Lemma csv_failure_leaves_store_ahead_witness :
  let now := mk_datetime 2024 1 31 17 0 0 0 in
  let env := mk_Env (clock_of [] now) json_loads Json.dumps "/home/user"
                    false true false false false false false false in
  let old := entry_dated "30-01-2024" in
  let new := entry_dated "31-01-2024" in
  let w := world_with_store [old] in
  csv_append_fails env = true
  /\ store_write_fails env = false
  /\ log_write_fails env = false
  /\ fst (load_time_entries env w) = Returns (JArr [old])
  /\ exists w',
       append_time_entry env new w = (Returns tt, w')
       /\ time_entries_file w' = Some (Json.dumps (JArr [old; new]))
       /\ master_csv_file w' = None
       /\ log_file w' = ["[31-01-2024 17:00:00] Error appending to CSV: OSError"].
Proof.
  intros now env old new w.
  split; [reflexivity|]. split; [reflexivity|]. split; [reflexivity|].
  split; [reflexivity|].
  exact (csv_failure_leaves_store_ahead env w new [old]
           eq_refl eq_refl eq_refl eq_refl).
Defined.

(** ** One finalize, one record *)

Section Finalize.
Variable env : Env.

Lemma cancel_auto_stop_timer_effect (w : World) :
  exists ts, cancel_auto_stop_timer w = (Returns tt, set_timers ts w).
Proof.
  unfold cancel_auto_stop_timer. step_m.
  destruct w as [tr st se [i|] ts th f m wk lg tty sin sout tk]; cbn.
  - destruct (nth_error ts i) as [tm|]; [destruct (alive tm)|];
      eexists; reflexivity.
  - exists ts. reflexivity.
Qed.

Lemma load_time_entries_same_file (w w1 : World) :
  time_entries_file w1 = time_entries_file w ->
  load_time_entries env w1 = (fst (load_time_entries env w), w1).
Proof.
  intros H. unfold load_time_entries, try_except. step_m. rewrite H.
  destruct (time_entries_file w) as [text|]; [|reflexivity].
  destruct (json_load env text) as [v | []]; reflexivity.
Qed.

Lemma entry_row_session_entry (start end_time : datetime) :
  exists duration,
    session_entry start end_time =
      JObj [("date", JStr (strftime_dmY start));
            ("start_time", JStr (strftime_HMS start));
            ("end_time", JStr (strftime_HMS end_time));
            ("duration", JStr duration)]
    /\ entry_row (session_entry start end_time) =
         Returns [JStr (strftime_dmY start); JStr (strftime_HMS start);
                  JStr (strftime_HMS end_time); JStr duration].
Proof.
  unfold session_entry.
  destruct (duration_hms start end_time) as [[hours minutes] seconds].
  eexists. split; reflexivity.
Qed.

Lemma stop_prepare_effect (w : World) (manual : bool) (start : datetime) :
  start_time w = Some start ->
  log_write_fails env = false ->
  exists w1,
    stop_prepare env manual w
    = (Returns (session_entry start (clock env (ticks w))), w1)
    /\ time_entries_file w1 = time_entries_file w
    /\ master_csv_file w1 = master_csv_file w.
Proof.
  intros Hstart Hlog. unfold stop_prepare, datetime_now, log.
  rewrite Hlog. step_m. cbn [start_time set_ticks]. rewrite Hstart. cbn [of_option].
  destruct (duration_hms start (clock env (ticks w))) as [[hours minutes] seconds].
  destruct (cancel_auto_stop_timer_effect (set_ticks (S (ticks w)) w)) as [ts Hc].
  rewrite Hc.
  destruct manual; eexists; (split; [reflexivity|]); split; reflexivity.
Qed.

(** X1.  With a session running and the store, the CSV file and the log all
    writable, [stop_tracking] returns normally, leaves the process idle with
    the stop event set, stores the old entries followed by the record of this
    session, and appends that record's row at the end of the master CSV
    file. *)
Theorem stop_tracking_records_the_session (w : World) (manual : bool)
  (start : datetime) (items : list value) :
  is_tracking w = true ->
  start_time w = Some start ->
  store_write_fails env = false ->
  csv_append_fails env = false ->
  log_write_fails env = false ->
  fst (load_time_entries env w) = Returns (JArr items) ->
  let entry := session_entry start (clock env (ticks w)) in
  exists w' row rows,
    stop_tracking env manual w = (Returns tt, w')
    /\ is_tracking w' = false
    /\ stop_event w' = true
    /\ time_entries_file w' = Some (json_dump env (JArr (items ++ [entry])))
    /\ entry_row entry = Returns row
    /\ master_csv_file w' = Some (rows ++ [row])%list.
Proof.
  intros Hact Hstart Hstore Hcsv Hlog Hload entry.
  destruct (stop_prepare_effect w manual start Hstart Hlog) as [w1 [Hp [Hf Hm]]].
  destruct (entry_row_session_entry start (clock env (ticks w)))
    as [duration [Hentry Hrow]].
  fold entry in Hp, Hentry, Hrow.
  unfold stop_tracking. unfold bind at 1. unfold get. rewrite Hact. cbn [negb].
  unfold bind at 1. rewrite Hp.
  unfold bind at 1. unfold append_time_entry.
  unfold bind at 1. rewrite (load_time_entries_same_file w w1 Hf), Hload.
  unfold bind at 1. unfold lift, list_append.
  unfold bind at 1. unfold save_time_entries. rewrite Hstore.
  unfold append_to_csv, try_except, stop_notify, log, datetime_now.
  rewrite Hcsv, Hlog, Hrow. step_m. cbn.
  destruct (master_csv_file w1) as [old|]; cbn.
  - eexists _, _, old. repeat split.
  - eexists _, _, [CSV_HEADERS]. repeat split.
Qed.

End Finalize.

Lemma stop_tracking_records_the_session_witness :
  let start := mk_datetime 2024 1 30 9 0 0 0 in
  let env := quiet_env [] (mk_datetime 2024 1 30 17 0 0 0) in
  let w := active_world start in
  let entry := session_entry start (clock env (ticks w)) in
  is_tracking w = true
  /\ start_time w = Some start
  /\ store_write_fails env = false
  /\ csv_append_fails env = false
  /\ log_write_fails env = false
  /\ fst (load_time_entries env w) = Returns (JArr [])
  /\ exists w' row rows,
       stop_tracking env true w = (Returns tt, w')
       /\ is_tracking w' = false
       /\ stop_event w' = true
       /\ time_entries_file w' = Some (json_dump env (JArr ([] ++ [entry])))
       /\ entry_row entry = Returns row
       /\ master_csv_file w' = Some (rows ++ [row])%list.
Proof.
  intros start env w entry.
  repeat (split; [reflexivity|]).
  exact (stop_tracking_records_the_session env w true start []
           eq_refl eq_refl eq_refl eq_refl eq_refl eq_refl).
Defined.

(** ** The terminal *)

Section Terminal.
Variable env : Env.

(** What runs inside the [try] leaves the terminal in raw mode once [setraw]
    has succeeded, whether the read returns a character or raises. *)
Lemma read_happens_in_raw_mode (w : World) (raw : Tty.attrs) :
  tcgetattr_fails env = false ->
  setraw_fails env = false ->
  Tty.raw_mode (tty_attrs w) = Some raw ->
  tty_attrs (snd ((setraw env ;; stdin_read1 env) w)) = raw.
Proof.
  intros Hget Hraw Hmode.
  unfold setraw, stdin_read1, tcgetattr, tcsetattr.
  rewrite Hget, Hraw. step_m. rewrite Hmode. cbn.
  destruct (stdin_read_fails env); [reflexivity|].
  cbn. destruct (stdin w); reflexivity.
Qed.

(** When the [tcsetattr] call of the [finally] clause succeeds, the outcome of
    [get_key_press] is the outcome of the [try], in a world with the saved
    settings put back. *)
Lemma get_key_press_outcome (w : World) :
  tcgetattr_fails env = false ->
  restore_fails env = false ->
  get_key_press env w
  = (fst ((setraw env ;; stdin_read1 env) w),
     set_tty_attrs (tty_attrs w) (snd ((setraw env ;; stdin_read1 env) w))).
Proof.
  intros Hget Hrestore.
  unfold get_key_press, try_finally, tcgetattr at 1, tcsetattr at 1.
  rewrite Hget, Hrestore. unfold bind at 1, get at 1.
  destruct ((setraw env ;; stdin_read1 env) w) as [r w']. reflexivity.
Qed.

(** C10 (as amended).  In every execution in which the [tcsetattr] call of the
    [finally] clause succeeds, [get_key_press] leaves the terminal attributes
    as they were before the call.  The restore is no empty gesture: once
    [tcgetattr] and [setraw] have succeeded, the read runs with the terminal
    in raw mode, whether it returns a character or raises, and its outcome is
    the outcome of the call. *)
Theorem get_key_press_restores_terminal (w : World) :
  restore_fails env = false ->
  tty_attrs (snd (get_key_press env w)) = tty_attrs w
  /\ (tcgetattr_fails env = false ->
      setraw_fails env = false ->
      forall raw, Tty.raw_mode (tty_attrs w) = Some raw ->
      tty_attrs (snd ((setraw env ;; stdin_read1 env) w)) = raw
      /\ fst (get_key_press env w) = fst ((setraw env ;; stdin_read1 env) w)).
Proof.
  intros Hrestore. split.
  - destruct (tcgetattr_fails env) eqn:Hget.
    + unfold get_key_press, tcgetattr. rewrite Hget. reflexivity.
    + rewrite (get_key_press_outcome w Hget Hrestore). reflexivity.
  - intros Hget Hraw raw Hmode. split.
    + exact (read_happens_in_raw_mode w raw Hget Hraw Hmode).
    + rewrite (get_key_press_outcome w Hget Hrestore). reflexivity.
Qed.

(** The read that raises happens in raw mode, and the exception goes on to the
    caller after the attributes are put back. *)
Lemma failed_read_happens_in_raw_mode (w : World) :
  tcgetattr_fails env = false ->
  setraw_fails env = false ->
  stdin_read_fails env = true ->
  restore_fails env = false ->
  forall raw, Tty.raw_mode (tty_attrs w) = Some raw ->
  (setraw env ;; stdin_read1 env) w = (Raises OSError, set_tty_attrs raw w)
  /\ get_key_press env w
     = (Raises OSError, set_tty_attrs (tty_attrs w) (set_tty_attrs raw w)).
Proof.
  intros Hget Hraw Hread Hrestore raw Hmode.
  unfold get_key_press, try_finally, setraw, stdin_read1, tcgetattr, tcsetattr.
  rewrite Hget, Hraw, Hread, Hrestore. step_m. rewrite Hmode. cbn.
  split; reflexivity.
Qed.

(** When the restore itself fails, as it does once the terminal has hung up,
    [termios.error] takes the place of whatever the [try] gave and the
    terminal stays in raw mode. *)
Lemma failed_restore_leaves_raw_mode (w : World) :
  tcgetattr_fails env = false ->
  setraw_fails env = false ->
  restore_fails env = true ->
  forall raw, Tty.raw_mode (tty_attrs w) = Some raw ->
  fst (get_key_press env w) = Raises TermiosError
  /\ tty_attrs (snd (get_key_press env w)) = raw.
Proof.
  intros Hget Hraw Hrestore raw Hmode.
  pose proof (read_happens_in_raw_mode w raw Hget Hraw Hmode) as Hbody.
  assert (Hcall : get_key_press env w
                  = (Raises TermiosError, snd ((setraw env ;; stdin_read1 env) w))).
  { unfold get_key_press, try_finally, tcgetattr at 1, tcsetattr at 1.
    rewrite Hget, Hrestore. unfold bind at 1, get at 1.
    destruct ((setraw env ;; stdin_read1 env) w) as [r w']. reflexivity. }
  rewrite Hcall. split; [reflexivity|exact Hbody].
Qed.

End Terminal.

Lemma get_key_press_restores_terminal_witness :
  let env := mk_Env (clock_of [] (mk_datetime 2024 1 30 9 0 0 0)) json_loads
                    Json.dumps "/home/user"
                    false false false false false false true false in
  let w := set_stdin "y" fresh_world in
  restore_fails env = false
  /\ tty_attrs (snd (get_key_press env w)) = tty_attrs w
  /\ tcgetattr_fails env = false
  /\ setraw_fails env = false
  /\ exists raw,
       Tty.raw_mode (tty_attrs w) = Some raw
       /\ raw <> tty_attrs w
       /\ tty_attrs (snd ((setraw env ;; stdin_read1 env) w)) = raw
       /\ fst (get_key_press env w) = fst ((setraw env ;; stdin_read1 env) w)
       /\ fst ((setraw env ;; stdin_read1 env) w) = Raises OSError.
Proof.
  intros env w.
  destruct (get_key_press_restores_terminal env w eq_refl) as [Hsame Hbody].
  split; [reflexivity|]. split; [exact Hsame|].
  split; [reflexivity|]. split; [reflexivity|].
  eexists. split; [reflexivity|].
  split; [intros H; discriminate H|].
  destruct (Hbody eq_refl eq_refl _ eq_refl) as [Hraw Hout].
  split; [exact Hraw|]. split; [exact Hout|]. reflexivity.
Defined.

* * * *

▶ WHAT NEEDS TO BE DONE
For the string "Hentry", search the preceding data and copy every line that includes it.

▶ YOUR RESPONSE
    as [duration [Hentry Hrow]].
  fold entry in Hp, Hentry, Hrow.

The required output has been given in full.